Schon jetzt kooperieren 15 Universitäten und neun Fachhochschulen mit brasilianischen Einrichtungen im Rahmen von Abkommen. Derzeit studieren 210 Brasilianer in Österreich. Im Rahmen eines Netzwerkprogramms zwischen der EU und Lateinamerika findet im Oktober (4./5.10.) in Wien die Konferenz „Weltmacht Brasilien – Chancen und Risiken eines Aufstiegs“ in Wien statt.

Mehr Mittel

Brasilien hat laut OECD-Daten von 2012 den Anteil der Bildungsausgaben an den gesamten öffentlichen Ausgaben von 10,5 Prozent im Jahr 2000 auf 16,8 Prozent im Jahr 2009 gesteigert – eine der größten Wachstumsraten in der OECD. Zum Vergleich: der OECD-Schnitt lag 2009 bei 13 Prozent.

Auch beim Wachstum der Ausgaben pro Schüler führt Brasilien mit einem Anstieg von fast 150 Prozent zwischen 2005 und 2009. Im Hochschulbereich konnten in diesem Zeitraum die Pro-Kopf-Aufwendungen (minus zwei Prozent) allerdings aufgrund des massiven Anstiegs der Studentenzahl (plus 67 Prozent) nicht mithalten.
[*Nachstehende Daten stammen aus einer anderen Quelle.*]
(* ===== verification/Prelude.v ===== *)
(** * A model of lightr: store, snapshots, collector, memoised runs, switch, image builds, seccomp, layers, CRI backend and streaming

    lightr keeps trees of files in a content-addressed store, names them by refs with a
    history, materialises them again, and memoises commands by the content they read.
    Virtual machines of one network talk through a userspace switch with DHCP and DNS
    servers in it.  Images are built from Dockerfiles and services described by compose
    files.  Images are unpacked from the layers of other registries, and containers run
    under a seccomp filter compiled from a profile.  Kubernetes runs pods of them through a
    CRI backend, and its clients reach them through a streaming server for exec, attach and
    port forwarding.  This library models
    the code of crates/lightr-core, lightr-store, lightr-index, of lightr-run the memoised
    path, the network registry and the switch, of lightr-build the parsers, the
    build executor and the start of a stack, of lightr-engine the seccomp compiler, of lightr-oci the unpacking of layers,
    of lightr-cri-backend the lifecycle of pods and containers and of lightr-cri the
    streaming server, and proves what makes it correct.

    ** Parts and files

    - [Prelude]: bytes, little-endian integers, decimal text, UTF-8, whitespace, byte
      order, stable sorting, the hint databases.  [Text]: the string operations of the
      standard library that the parsers use.  [Error]: [LightrError] and [Result].
      [Cursor]: the reader monad of the binary decoders.
    - lightr-core: [Digest] (digest.rs; BLAKE3 is the class [Blake3], its laws the class
      [Blake3Laws], with executable instances), [Manifest] (LMF1), [RefRecord] (records,
      names, keys), [Limits].
    - The file system: [Fs] is a tree of nodes in a map from paths, an IO monad over it
      ([World]: tree, schedule of faults, process id, counter) and one operation per
      call of std::fs the code makes.  Each call consults the schedule: it succeeds,
      fails with an I/O error before or part-way, or the process is killed there, part
      of a write done.  [FsFacts] has the frames that hold under every schedule
      ([keeps]), [Calm] the exact runs without faults ([does]), [Wp] weakest
      preconditions for both at once, [Confine] which paths a computation can touch.
    - lightr-store: [OwnedTemp] (owned_temp.rs, [atomic_write]), [Cas] (cas/mod.rs,
      lock.rs, cow.rs), [Layout] (the planes of a store and a store in good order),
      [Refs] (refs.rs), [Ac] (ac.rs), [ImgMeta] (imgmeta.rs, imgmeta_codec.rs,
      usage.rs), [Volume] (volume.rs: create, inspect, list and the JSON of meta.json),
      [Owners] (volume.rs: the ledger of the runs that use a volume, recovery, remove and
      prune).
    - lightr-index: [TimeAxis] (diff, undo), [Bisect], [IndexCodec] (the stat index),
      [Scan], [Hydrate], [Snapshot] (snapshot.rs, status.rs), [Gc].
    - lightr-run: [Memo] (memo.rs, memo_key.rs, ac.rs, bindmat.rs, secrets.rs);
      the switch under vswitch/: [Packet] (Ethernet, IPv4 and UDP, the header checksum,
      and the wire format as a reference), [Dhcp] (dhcp/), [Dns] (dns/), [VSwitch]
      (switch.rs, mod.rs: learning, routing, and the member threads as a step relation
      whose steps are the critical sections of the code); [Network] (network/: the
      registry of members on disk, and the commands over it) and [NetSwitch] (the attach
      message of switch_host.rs, registry and switch together).
    - lightr-build, under build/: [Dockerfile] (parse/), [DockerIgnore]
      (dockerignore.rs), [Vars] (vars.rs, compose/interp.rs), [Ports]
      (compose/ports.rs), [Stack] (compose/: active services, start order, start); the
      execution of a Dockerfile in [BuildCfg] (args.rs, platform.rs, exec_stage.rs, target.rs,
      imgcfg.rs: what a build knows beside the file system), [BuildKey] (memo.rs, exec_fs.rs,
      exec_fs_tar.rs: the key of a step and the placing of its sources), [BuildExec]
      (exec_instr*.rs, exec.rs: the instructions, the replay of a cached layer, the loop),
      [BuildLaw] and [BuildIgnore] (what holds of builds) and [BuildRuns] (builds of small
      Dockerfiles, run).
    - lightr-engine, under engine/seccomp/: [Bpf] (bpf.rs: the assembler with its labels,
      the code of every comparison, and the interpreter of tests.rs as the semantics of
      programs), [Syscalls] (syscalls.rs, the names of seccomp_default.json; the numbers of
      the libc crate are the class [Libc]), [Seccomp] (mod.rs: profiles to rules, and what
      a profile means).
    - lightr-oci, under oci/layer/: [Layer] (apply.rs, mod.rs: entries to operations,
      operations to the file system, where a path is resolved as the kernel does, links
      included), [LayerSafe] (what unpacking can and cannot touch).
    - lightr-cri, under crates/lightr-cri-stream/src/: [B64] (b64.rs, channel.rs), [Spdy]
      (spdy/frame.rs, headers.rs, mod.rs and the frame reader of conn.rs; the compressor is
      the class [Zlib]), [StreamServer] (token.rs, the handlers of server.rs with the
      negotiation of ws.rs and the ports of portforward.rs), [PortForward] (port forwarding
      over SPDY, conn.rs) and [ExecSession] (exec and attach over SPDY, conn.rs and
      status.rs: the tasks of a session as a transition system).
    - lightr-cri-backend/src/: [CriVocab] (vocab.rs, the records, filters and status of
      util.rs, sandbox.rs and container_query.rs), [CriBackend] (sandbox.rs, container.rs,
      container_start.rs, container_wait.rs, container_setup.rs, the restart in lib.rs: a
      call is a program over atomic operations, and the machine interleaves the calls with
      the processes, the threads that wait for them, failing writes and restarts),
      [CriLogic] (rely and guarantee for such programs), [CriPods] (the invariant and what
      pods can count on), [CriCalls] (every call keeps it), [CriLaw] (the laws of all
      runs), [CriRaces] (schedules that break a promise of the code).

    ** What is proved

    - Under every schedule of failures, with a kill at any call: [atomic_write] leaves
      the old or the new content; objects always hash to their names; a ref points to
      its old or its new record, and a snapshot's ref only ever to a manifest whose
      files are all in the store; the collector only removes, and only what it may; a
      hit of the memo is a verified record; what must not be cached is not.
    - Of named volumes, under the same schedules: a volume that a run has taken keeps its
      data and its owner, whatever other runs, [remove], [prune] and recovery do, as long as
      the process of the owner is not seen dead.
    - Without faults: snapshot and hydrate round-trip, hydration is exact, the refs
      refine a map from names to histories, the collector removes exactly the
      unreachable, a recorded run replays, undo toggles, bisect terminates at a
      boundary and leaves no trace.
    - Of the pure parts: the codecs round-trip and are exact, the name grammar and the
      limit parsers equal their specifications, the diff equals its specification.
    - Of the switch: under every interleaving of its threads it sends only received
      frames and answers to them, answers only to the asker, and nothing to a removed
      member; undisturbed threads do what [route] says; the DHCP and DNS parsers accept
      exactly the wire format, and the replies are valid datagrams that are not answered
      again.
    - Of the network registry: under every schedule of failures it is an allocator of
      distinct host addresses, exact without failures, and the switch gives out the
      addresses it allocated.
    - Of the build front end: interpolation is the documented language on every text, the
      context filter is the documented rule with wildcards, a rendered Dockerfile parses
      to its instructions, a port mapping to what it stands for.
    - Of builds: a replayed layer leaves the build in the state that executing its
      instruction did; what [.dockerignore] excludes is in no key; [--target] builds the
      stages up to the one it names and reports that stage.
    - Of a compose stack: the active services are the closure under dependencies, the
      start order is topological or there is a cycle, and a service only starts when the
      conditions of its dependencies hold; a sound stack whose services become ready
      starts.
    - Of the seccomp compiler: it accepts exactly the documented profiles, its programs
      pass the checks of the kernel, and running one decides every call as the profile
      does; the built-in profile allows exactly what it lists.
    - Of the layers: whatever the archives contain and whichever calls fail, unpacking
      leaves everything outside its directory alone, but for one kind of entry that does
      not ([whiteout_dotdot_escapes]).
    - Of streaming: frames are read back however the transport cuts them; a token opens
      one session, of its verb, within its lifetime; every forwarded stream is connected
      to its own connection, in both directions; in every interleaving of its tasks an exec
      session delivers all output before the status, and no interleaving deadlocks.
    - Of the CRI backend, when the calls on one pod are made one after the other and all
      else is interleaved: a restart at any moment keeps the records of every pod that no
      call is about, unless a write failed; whatever fails, a container on the host path is
      started at most once; a call touches nothing of another pod.
    - Where the code does not do what it says, the theorem shows it
      ([gc_read_error_sweeps_live], [ref_put_list_failure_overwrites],
      [scan_drops_unhashable], [entrypoint_false_hit], [volume_comma_label_unreadable],
      [alias_unanswered], [star_name_not_excluded], [compose_dollar_in_default_fails],
      [env_apostrophe_rejected], [from_extra_words_ignored], [rm_race],
      [mac_collision], [unstarted_dependency_fails], [whiteout_dotdot_escapes],
      [whiteouts_hit_own_layer], [whiteout_failure_ignored],
      [masked_eq_operands_swapped], [shared_request_mixes_streams],
      [open_failure_silent], [attach_detach_lost], [orphan_runs_on_host],
      [overlapping_starts], [stop_retry_not_durable], [stop_leaves_running],
      [namespace_start_twice], [running_without_exec], [unreaped_process],
      [removed_before_begin], [killed_begin_blocks_removal],
      [replayed_build_not_named], [name_on_other_stage], [failed_build_moves_name],
      [glob_source_not_keyed], [linked_source_not_keyed], [mode_not_keyed],
      [base_not_keyed], [build_arg_not_keyed], [env_in_layer],
      [from_source_keyed_on_host], [ignored_source_panics],
      [exception_below_excluded_dir], [copied_dir_drops_links], [missing_source_silent],
      [workdir_crosses_stages], [chmod_variable_rejected], [platform_variants_match],
      [numeric_target_fails]).

    ** Bounds

    Recursion that is not structural takes fuel: the diff the total number of entries,
    bisect the length of the log, the walk of a tree the number of its nodes, decimal
    printing 20 digits (the width of a u64), the reservation of a staging directory the
    code's own 32 attempts, the walk over DHCP options and DNS labels the length of the
    message, the folding of a checksum three turns (a 32-bit sum folds twice), the
    wildcard loop a product of the lengths that every restart keeps within,
    interpolation and the tokenizer one turn per character, [ONBUILD] depth 1 (its
    instruction is never [ONBUILD]), the start order one turn per service, the active
    services one round more than there are services, a BPF program as many turns as it has
    instructions (its jumps go forward), a path 40 symbolic links (the kernel's limit), the
    frame reader one turn per byte received, the hashing and the copying of a source of
    COPY or ADD as many levels as the tree has nodes.
    The theorems about these functions say that they return.

    ** Not modelled

    Windows and macOS branches; concurrency between processes (the locks are their
    files; a kill and the state it leaves are modelled, interleavings only of the
    switch's threads, of the tasks of a streaming session, of the calls of the CRI backend
    and where [rm_race] shows one); parallel iteration is in order; file times except where the stat index reads them;
    directory modes; symbolic links inside the paths the store itself walks.  The walk
    of the ignore crate, child processes, clocks, the environment and the exchange with a
    DNS resolver are arguments, as are the entries that the tar reader yields and the
    profile that the JSON parser returns.  In builds the engine that runs a command, HTTP,
    the archive crates and the JSON of the sidecar are arguments; owners are not part of the
    tree, paths below the work directory are taken as written (no links and no [..] in
    them), and several tests of one source path are one lookup.  Components not covered at all are the detached
    supervisor, the engines, port forwarding and the hosting of the switch, the lowering of compose files and the
    supervision of started services, the transfer of images, the command line, of the CRI
    backend the images, exec and statistics, and the gRPC service around it; the CRI backend
    is that of Unix, its record files are maps (the JSON and the temporary files of its
    writes are left out), and network plugins, hydration and the kernel are choices of its
    machine; of streaming, the HTTP server, the sessions
    over WebSocket, the resizing of terminals and failing writes to the client of an exec
    session. *)

(** This file: the shared vocabulary. *)

From Stdlib Require Import ZArith NArith Lia Bool.
From Stdlib Require Export Strings.Byte.
From stdpp Require Export base tactics decidable option list list_numbers countable
  sorting numbers gmap fin_maps.
From stdpp Require Export strings.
Mit einer Akademiker-Quote von elf Prozent aller 25- bis 64-Jährigen liegt Brasilien allerdings noch deutlich unter dem OECD-Schnitt (31 Prozent).

Entsprechend bezeichnet die OECD in ihrem „Science, Technology and Industry Outlook 2012“ Brasiliens Humankapital als „Flaschenhals“ des Innovationssystems, dessen Performance sei insgesamt „schwach“. 2008 lagen die Forschungsausgaben des 190-Millionen-Einwohnerlandes bei 1,08 Prozent des BIP, deutlich unter dem OECD-Schnitt, allerdings über lateinamerikanischen Ländern wie Argentinien, Chile oder Mexiko.